Problem: Look below for the line that has "- apply IH;". Set down the lines from there through the line that has "intros i1 i2", exactly as written.

Extracted data entries:

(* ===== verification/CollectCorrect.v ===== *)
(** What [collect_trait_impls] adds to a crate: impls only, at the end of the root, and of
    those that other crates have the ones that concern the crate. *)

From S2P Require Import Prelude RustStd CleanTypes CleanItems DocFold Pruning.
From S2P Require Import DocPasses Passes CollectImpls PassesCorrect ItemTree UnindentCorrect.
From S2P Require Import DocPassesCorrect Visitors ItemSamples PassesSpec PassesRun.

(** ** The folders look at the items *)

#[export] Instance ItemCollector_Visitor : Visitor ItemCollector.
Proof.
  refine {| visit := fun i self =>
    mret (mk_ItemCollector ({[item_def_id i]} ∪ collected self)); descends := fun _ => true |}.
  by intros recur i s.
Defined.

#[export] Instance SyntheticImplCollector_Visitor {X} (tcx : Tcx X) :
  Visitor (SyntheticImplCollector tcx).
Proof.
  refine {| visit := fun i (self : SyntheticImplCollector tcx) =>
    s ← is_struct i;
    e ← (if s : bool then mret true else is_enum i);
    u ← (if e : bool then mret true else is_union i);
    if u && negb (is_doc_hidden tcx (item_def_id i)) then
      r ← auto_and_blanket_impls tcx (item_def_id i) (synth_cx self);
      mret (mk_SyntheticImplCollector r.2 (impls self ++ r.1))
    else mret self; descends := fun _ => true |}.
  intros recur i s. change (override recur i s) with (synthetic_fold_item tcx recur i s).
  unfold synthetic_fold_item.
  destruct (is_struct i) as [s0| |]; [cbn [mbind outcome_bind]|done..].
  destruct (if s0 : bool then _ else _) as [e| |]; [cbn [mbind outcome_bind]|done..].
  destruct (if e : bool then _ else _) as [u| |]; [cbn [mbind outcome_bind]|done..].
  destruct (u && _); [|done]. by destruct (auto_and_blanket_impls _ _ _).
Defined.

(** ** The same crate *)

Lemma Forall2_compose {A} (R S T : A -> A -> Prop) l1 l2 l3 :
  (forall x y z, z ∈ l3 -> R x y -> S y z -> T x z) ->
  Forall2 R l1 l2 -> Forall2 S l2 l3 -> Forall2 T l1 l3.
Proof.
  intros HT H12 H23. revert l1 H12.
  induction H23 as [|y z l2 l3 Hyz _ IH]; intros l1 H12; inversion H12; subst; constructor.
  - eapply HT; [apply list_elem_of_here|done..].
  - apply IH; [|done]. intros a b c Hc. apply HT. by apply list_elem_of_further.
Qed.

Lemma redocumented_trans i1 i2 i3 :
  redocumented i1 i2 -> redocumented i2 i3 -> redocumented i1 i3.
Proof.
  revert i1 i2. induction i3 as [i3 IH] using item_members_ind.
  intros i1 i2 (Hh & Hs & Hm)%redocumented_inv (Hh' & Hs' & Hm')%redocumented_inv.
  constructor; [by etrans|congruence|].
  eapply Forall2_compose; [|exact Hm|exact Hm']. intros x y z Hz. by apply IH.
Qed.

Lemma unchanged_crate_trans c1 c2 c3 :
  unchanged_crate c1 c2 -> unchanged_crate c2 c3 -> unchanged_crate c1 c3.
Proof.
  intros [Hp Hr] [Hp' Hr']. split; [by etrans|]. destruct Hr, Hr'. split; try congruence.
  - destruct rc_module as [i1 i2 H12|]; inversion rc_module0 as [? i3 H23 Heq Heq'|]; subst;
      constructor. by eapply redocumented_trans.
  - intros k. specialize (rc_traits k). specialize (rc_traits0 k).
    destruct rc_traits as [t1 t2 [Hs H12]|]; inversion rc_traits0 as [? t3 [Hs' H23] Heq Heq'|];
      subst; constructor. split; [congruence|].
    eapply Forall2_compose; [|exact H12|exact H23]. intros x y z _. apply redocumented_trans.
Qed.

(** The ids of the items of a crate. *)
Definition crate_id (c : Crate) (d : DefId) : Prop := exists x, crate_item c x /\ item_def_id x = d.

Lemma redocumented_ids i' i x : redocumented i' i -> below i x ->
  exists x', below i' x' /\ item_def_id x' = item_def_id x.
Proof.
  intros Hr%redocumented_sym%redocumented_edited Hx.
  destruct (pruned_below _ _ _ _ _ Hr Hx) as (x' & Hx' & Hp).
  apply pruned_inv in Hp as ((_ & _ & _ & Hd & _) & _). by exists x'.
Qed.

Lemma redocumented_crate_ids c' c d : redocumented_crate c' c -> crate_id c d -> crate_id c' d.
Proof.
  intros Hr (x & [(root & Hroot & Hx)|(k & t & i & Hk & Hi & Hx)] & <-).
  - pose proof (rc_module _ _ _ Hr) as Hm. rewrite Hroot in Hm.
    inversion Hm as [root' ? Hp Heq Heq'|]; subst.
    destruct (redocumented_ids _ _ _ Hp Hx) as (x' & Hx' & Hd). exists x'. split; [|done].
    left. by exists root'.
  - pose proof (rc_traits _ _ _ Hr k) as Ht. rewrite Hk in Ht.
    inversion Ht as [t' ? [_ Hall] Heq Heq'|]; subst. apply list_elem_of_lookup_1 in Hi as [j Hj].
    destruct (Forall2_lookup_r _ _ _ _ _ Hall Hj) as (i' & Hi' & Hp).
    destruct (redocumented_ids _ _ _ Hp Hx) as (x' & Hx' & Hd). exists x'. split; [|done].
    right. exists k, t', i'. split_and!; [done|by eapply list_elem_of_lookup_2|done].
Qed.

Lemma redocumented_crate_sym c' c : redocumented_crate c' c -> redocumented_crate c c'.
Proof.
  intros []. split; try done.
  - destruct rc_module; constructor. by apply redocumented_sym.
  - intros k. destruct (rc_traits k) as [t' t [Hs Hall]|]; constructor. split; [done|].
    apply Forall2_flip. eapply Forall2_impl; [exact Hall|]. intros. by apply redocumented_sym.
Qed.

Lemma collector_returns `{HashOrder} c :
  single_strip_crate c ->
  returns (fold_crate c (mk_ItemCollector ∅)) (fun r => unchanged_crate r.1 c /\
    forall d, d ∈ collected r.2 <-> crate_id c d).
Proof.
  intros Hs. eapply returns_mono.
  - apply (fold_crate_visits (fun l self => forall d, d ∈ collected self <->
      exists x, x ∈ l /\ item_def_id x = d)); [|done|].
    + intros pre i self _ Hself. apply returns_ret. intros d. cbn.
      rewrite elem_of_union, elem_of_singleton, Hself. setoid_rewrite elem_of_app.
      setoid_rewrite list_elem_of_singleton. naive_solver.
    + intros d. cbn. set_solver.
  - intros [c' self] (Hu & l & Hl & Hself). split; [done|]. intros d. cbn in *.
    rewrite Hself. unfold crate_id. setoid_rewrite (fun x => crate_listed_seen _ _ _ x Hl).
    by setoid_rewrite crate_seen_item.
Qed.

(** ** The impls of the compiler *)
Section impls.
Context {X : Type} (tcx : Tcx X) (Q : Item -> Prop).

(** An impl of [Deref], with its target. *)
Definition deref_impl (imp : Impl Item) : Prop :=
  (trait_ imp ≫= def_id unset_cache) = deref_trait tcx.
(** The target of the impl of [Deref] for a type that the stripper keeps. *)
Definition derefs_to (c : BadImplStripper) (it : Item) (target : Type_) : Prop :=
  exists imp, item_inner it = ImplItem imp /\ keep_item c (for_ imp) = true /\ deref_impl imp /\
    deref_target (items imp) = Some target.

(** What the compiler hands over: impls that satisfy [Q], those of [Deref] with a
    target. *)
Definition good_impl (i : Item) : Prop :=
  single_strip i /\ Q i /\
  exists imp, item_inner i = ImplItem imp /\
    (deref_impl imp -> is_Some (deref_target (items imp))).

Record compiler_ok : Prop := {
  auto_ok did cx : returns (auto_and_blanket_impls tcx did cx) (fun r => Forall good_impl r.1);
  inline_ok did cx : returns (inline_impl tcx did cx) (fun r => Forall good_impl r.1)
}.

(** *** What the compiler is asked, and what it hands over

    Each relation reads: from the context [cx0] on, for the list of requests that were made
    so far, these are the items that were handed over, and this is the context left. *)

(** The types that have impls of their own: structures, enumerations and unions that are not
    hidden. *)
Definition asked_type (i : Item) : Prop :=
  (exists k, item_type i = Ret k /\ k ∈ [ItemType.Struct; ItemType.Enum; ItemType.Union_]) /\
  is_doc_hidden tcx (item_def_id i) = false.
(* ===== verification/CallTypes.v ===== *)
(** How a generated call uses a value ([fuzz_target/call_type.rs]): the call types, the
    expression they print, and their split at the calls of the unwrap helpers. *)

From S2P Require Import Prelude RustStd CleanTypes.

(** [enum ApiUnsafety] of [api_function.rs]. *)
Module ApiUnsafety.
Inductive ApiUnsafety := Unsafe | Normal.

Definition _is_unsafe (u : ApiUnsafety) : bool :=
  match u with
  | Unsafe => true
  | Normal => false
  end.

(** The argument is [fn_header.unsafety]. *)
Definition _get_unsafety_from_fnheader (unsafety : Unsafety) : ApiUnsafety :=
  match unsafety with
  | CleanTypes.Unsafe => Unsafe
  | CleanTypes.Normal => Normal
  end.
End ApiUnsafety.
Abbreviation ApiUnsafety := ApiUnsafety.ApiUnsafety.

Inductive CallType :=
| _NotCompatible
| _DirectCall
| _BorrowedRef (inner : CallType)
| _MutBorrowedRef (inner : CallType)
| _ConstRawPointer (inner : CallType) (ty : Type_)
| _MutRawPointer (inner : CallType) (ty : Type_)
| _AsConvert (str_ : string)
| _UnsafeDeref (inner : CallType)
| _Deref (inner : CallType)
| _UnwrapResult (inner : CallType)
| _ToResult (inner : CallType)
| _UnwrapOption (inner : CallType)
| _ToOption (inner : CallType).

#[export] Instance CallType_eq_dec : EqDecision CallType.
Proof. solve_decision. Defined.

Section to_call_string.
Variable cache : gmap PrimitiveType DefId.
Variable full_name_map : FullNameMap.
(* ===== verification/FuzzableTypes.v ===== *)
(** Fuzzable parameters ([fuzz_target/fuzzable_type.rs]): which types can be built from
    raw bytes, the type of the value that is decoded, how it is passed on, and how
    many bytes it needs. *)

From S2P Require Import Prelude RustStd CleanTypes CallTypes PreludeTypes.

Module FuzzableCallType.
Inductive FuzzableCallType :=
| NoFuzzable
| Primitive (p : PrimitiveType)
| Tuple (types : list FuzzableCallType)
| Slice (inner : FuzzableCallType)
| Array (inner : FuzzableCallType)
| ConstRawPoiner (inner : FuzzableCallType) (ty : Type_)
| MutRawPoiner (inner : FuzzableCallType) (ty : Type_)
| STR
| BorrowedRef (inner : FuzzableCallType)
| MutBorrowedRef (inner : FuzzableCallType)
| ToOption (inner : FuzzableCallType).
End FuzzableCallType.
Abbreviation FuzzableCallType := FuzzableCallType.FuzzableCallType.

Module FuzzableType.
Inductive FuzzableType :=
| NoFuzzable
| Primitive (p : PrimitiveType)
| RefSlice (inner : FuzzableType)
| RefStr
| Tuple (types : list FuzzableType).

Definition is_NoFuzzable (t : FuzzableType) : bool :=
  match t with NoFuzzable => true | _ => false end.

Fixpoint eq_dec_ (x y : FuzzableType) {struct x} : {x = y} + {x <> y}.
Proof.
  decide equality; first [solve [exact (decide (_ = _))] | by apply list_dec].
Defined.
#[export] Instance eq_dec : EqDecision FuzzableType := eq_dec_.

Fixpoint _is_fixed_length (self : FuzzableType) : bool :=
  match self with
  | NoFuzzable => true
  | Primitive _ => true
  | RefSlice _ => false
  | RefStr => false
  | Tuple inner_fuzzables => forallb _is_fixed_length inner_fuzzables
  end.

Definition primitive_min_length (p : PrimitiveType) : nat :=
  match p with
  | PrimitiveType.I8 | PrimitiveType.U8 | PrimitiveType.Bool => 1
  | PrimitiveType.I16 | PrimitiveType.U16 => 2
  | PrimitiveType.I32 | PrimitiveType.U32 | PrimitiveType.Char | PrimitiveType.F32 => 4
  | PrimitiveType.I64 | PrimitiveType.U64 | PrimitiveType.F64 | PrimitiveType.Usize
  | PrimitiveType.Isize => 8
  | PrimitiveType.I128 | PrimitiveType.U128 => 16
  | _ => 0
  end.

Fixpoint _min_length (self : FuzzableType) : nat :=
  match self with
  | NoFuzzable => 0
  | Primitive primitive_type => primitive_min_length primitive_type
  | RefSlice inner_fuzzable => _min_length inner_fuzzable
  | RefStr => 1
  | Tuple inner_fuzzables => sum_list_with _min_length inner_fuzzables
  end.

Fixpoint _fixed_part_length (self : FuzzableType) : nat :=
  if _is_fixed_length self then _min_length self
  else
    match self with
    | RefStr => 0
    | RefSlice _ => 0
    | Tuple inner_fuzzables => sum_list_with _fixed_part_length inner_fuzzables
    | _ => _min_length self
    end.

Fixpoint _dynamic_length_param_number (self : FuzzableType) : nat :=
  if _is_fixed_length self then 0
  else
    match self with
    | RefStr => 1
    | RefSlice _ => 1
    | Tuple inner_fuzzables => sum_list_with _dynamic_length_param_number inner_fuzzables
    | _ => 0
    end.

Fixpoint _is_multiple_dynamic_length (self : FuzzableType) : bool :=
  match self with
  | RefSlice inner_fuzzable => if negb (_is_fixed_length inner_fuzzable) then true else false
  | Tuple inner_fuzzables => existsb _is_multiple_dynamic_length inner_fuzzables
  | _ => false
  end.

Written response:
  - apply IH; [|done]. intros a b c Hc. apply HT. by apply list_elem_of_further.
Qed.

Lemma redocumented_trans i1 i2 i3 :
  redocumented i1 i2 -> redocumented i2 i3 -> redocumented i1 i3.
Proof.
  revert i1 i2. induction i3 as [i3 IH] using item_members_ind.
  intros i1 i2 (Hh & Hs & Hm)%redocumented_inv (Hh' & Hs' & Hm')%redocumented_inv.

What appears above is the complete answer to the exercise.